Arrays are a monad. I think some monads can be described that way, but monads as a whole run into the "tensor trouble" of being so damned general that nothing can really be said about them... except for useless generalities.
The title might be confusing today: today, the title might instead say simply dynamic languages, rather than the dynamic programming that makes people think of current coding interview customs.
> This practice is not only common, but institutionalized. For example, in the OO world you hear a good deal about "patterns". I wonder if these patterns are not sometimes evidence of case (c), the human compiler, at work. When I see patterns in my programs, I consider it a sign of trouble. The shape of a program should reflect only the problem it needs to solve. Any other regularity in the code is a sign, to me at least, that I'm using abstractions that aren't powerful enough-- often that I'm generating by hand the expansions of some macro that I need to write.
For me, patterns define ways how you put language constructs units together to solve typical "higher-level" problems.
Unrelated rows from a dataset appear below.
Lemma good_marker st m l A B st' :
  Ring.wf (queue st') → inv g s t l (m :: A) B (distance st) (visited st) →
  m = - distance st →
  Ring.contents (queue st') = A ++ B → distance st' = - m →
  visited st' = visited st → good g s t st'.
Proof.
  intros Hwf Hinv Hm Hc Hd Hv. split; [done|]. exists l, A, B. split; [done|].
  assert (distance st' = distance st) as -> by lia. rewrite Hv.
  pose proof (inv_dist Hinv) as Hdist.
  split.
  - apply Hinv.
  - intros x Hx. apply (inv_front Hinv). by right.
  - apply Hinv.
  - apply Hinv.
  - apply Hinv.
  - apply Hinv.
  - intros v j Hj Hw. destruct (inv_todo Hinv v j Hj Hw) as [Hin|?]; [|by right].
    apply elem_of_cons in Hin as [->|?]; [|by left].
    pose proof (walk_nonneg g s j _ Hadj Hs Hw). lia.
  - apply Hinv.
  - destruct (inv_same Hinv) as [?|[[= Heq _] _]]; [by left|]. lia.
Qed.

Lemma good_level st l B0 st' :
  Ring.wf (queue st') →
  inv g s t l [] ((- distance st - 1) :: B0) (distance st) (visited st) →
  Ring.contents (queue st') = B0 → distance st' = distance st + 1 →
  visited st' = visited st → good g s t st'.
Proof.
  intros Hwf Hinv Hc Hd Hv. split; [done|]. exists (S l), B0, [].
  split; [by rewrite app_nil_r|]. rewrite Hd, Hv.
  pose proof (inv_dist Hinv) as Hdist.
  assert (∀ v j, (j ≤ l)%nat → walk g s j v → finished g t (visited st) v) as Hfin.
  { intros v j Hj Hw. destruct (inv_todo Hinv v j Hj Hw) as [Hin|?]; [|done].
    by apply elem_of_nil in Hin. }
  assert (∀ v, walk g s (S l) v → visited st v = true) as Hnew.
  { intros v (u & Hu & Hv')%walk_pred. by apply (Hfin u l). }
  assert (∀ v, visited st v = true → v ∈ B0 ∨ finished g t (visited st) v) as Hseen.
  { intros v Hvis.
    destruct (inv_seen Hinv v Hvis) as [->|(k & Hk & Hh)].
    - right. apply (Hfin s 0%nat); [lia|constructor].
    - destruct (decide (k = S l)) as [->|Hne].
      + left. pose proof (inv_next Hinv v Hvis Hh) as Hin.
        apply elem_of_cons in Hin as [->|?]; [|done].
        pose proof (walk_nonneg g s _ _ Hadj Hs (proj1 Hh)). lia.
      + right. apply (Hfin v k); [lia|apply Hh]. }
  split.
  - lia.
  - intros x Hx.
    replace (- (distance st + 1)) with (- distance st - 1) by lia.
    apply (inv_back Hinv). by right.
  - by intros x ?%elem_of_nil.
  - done.
  - intros v Hvis. destruct (inv_seen Hinv v Hvis) as [?|(k & Hk & Hh)];
      [by left|]. right. exists k. split; [lia|done].
  - intros v j Hj Hw. destruct (decide (j = S l)) as [->|Hne].
    + left. by apply Hnew.
    + apply (inv_near Hinv v j); [lia|done].
  - intros v j Hj Hw. destruct (decide (j = S l)) as [->|Hne].
    + by apply Hseen, Hnew.
    + right. apply (Hfin v j); [lia|done].
  - intros v Hvis Hh. exfalso.
    destruct (inv_seen Hinv v Hvis) as [->|(k & Hk & Hh')].
    + pose proof (hops_unique g s s _ _ Hh (hops_zero g s)). lia.
    + pose proof (hops_unique g s v _ _ Hh Hh'). lia.
  - destruct (inv_same Hinv) as [?|[? _]]; [by left|done].
Qed.
(** When the caller pinned an interval, or re-announcing is switched off
    (an interval of zero), no response changes the interval or the timer,
    whatever intervals the tracker recommends. *)
Theorem pinned_interval_is_kept (multi multi6 : string -> JsError + list string)
    (self : HTTPTracker) (responses : list AnnounceData) :
  num_truthy (_opts_interval self) = true \/ _intervalMs self = 0 ->
  let after := after_responses multi multi6 self responses in
  _intervalMs after = _intervalMs self /\ _interval after = _interval self.
Proof.
  revert self. induction responses as [|d responses IH]; intros self Hpin; cbv zeta.
  - simpl. tauto.
  - rewrite after_responses_cons.
    destruct (negotiated_pinned self d Hpin) as [Hms Ht].
    destruct (negotiated_url self d) as [_ Ho].
    destruct (IH (negotiated self d)) as [IH1 IH2].
    { rewrite Ho, Hms. exact Hpin. }
    cbv zeta in IH1, IH2. rewrite IH1, IH2. tauto.
Qed.

Lemma pinned_interval_is_kept_witness :
  let multi := fun _ : string => inr [] in
  let self := mkHTTPTracker "http://tracker.example/announce" None 0 None None in
  let after := after_responses multi multi self
                 [mkAnnounceData (Some 900) (Some 60) None None None PeersOther PeersOther] in
  _intervalMs after = 0 /\ _interval after = None.
Proof.
  apply (pinned_interval_is_kept (fun _ : string => inr []) (fun _ : string => inr [])
           (mkHTTPTracker "http://tracker.example/announce" None 0 None None)
           [mkAnnounceData (Some 900) (Some 60) None None None PeersOther PeersOther]).
  right. reflexivity.
Defined.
For example, "how do I implement an undo mechanism". Of course for static/object-oriented languages, the patterns will be different than for dynamic languages.
I am currently listening to the Software-Engineer Radio Podcast from 2006/2007, and they talk heavily about patterns. Even though the POSA books patterns may not be applicable to dynamic languages like Ruby or JavaScript, I think the right idea is to define new patterns that are useful for these type of languages.
Maybe one reason why we don't have this is because nowadays to solve a more "specific" problem the only thing you need to do is to install some third party library from github that already does it? (like if I wanted to implement an undo-redo fucntionality I will use maybe this: https://www.npmjs.com/package/undo-redo )
Or as someone else once put it, "design patterns" might more accurately be called something like "palliative idioms for pain points in static manifestly typed class-oriented languages."
That's a little bit unfair, given Smalltalk's place in all this, but one of the wastes of time over the last 20 years has been the ways in which some dynamic languages cargo-culted practices from, say, the Java world because Design Patterns™ were The Mark of A Professional™.
The fact this happened in JavaScript with Angular is particularly atrocious.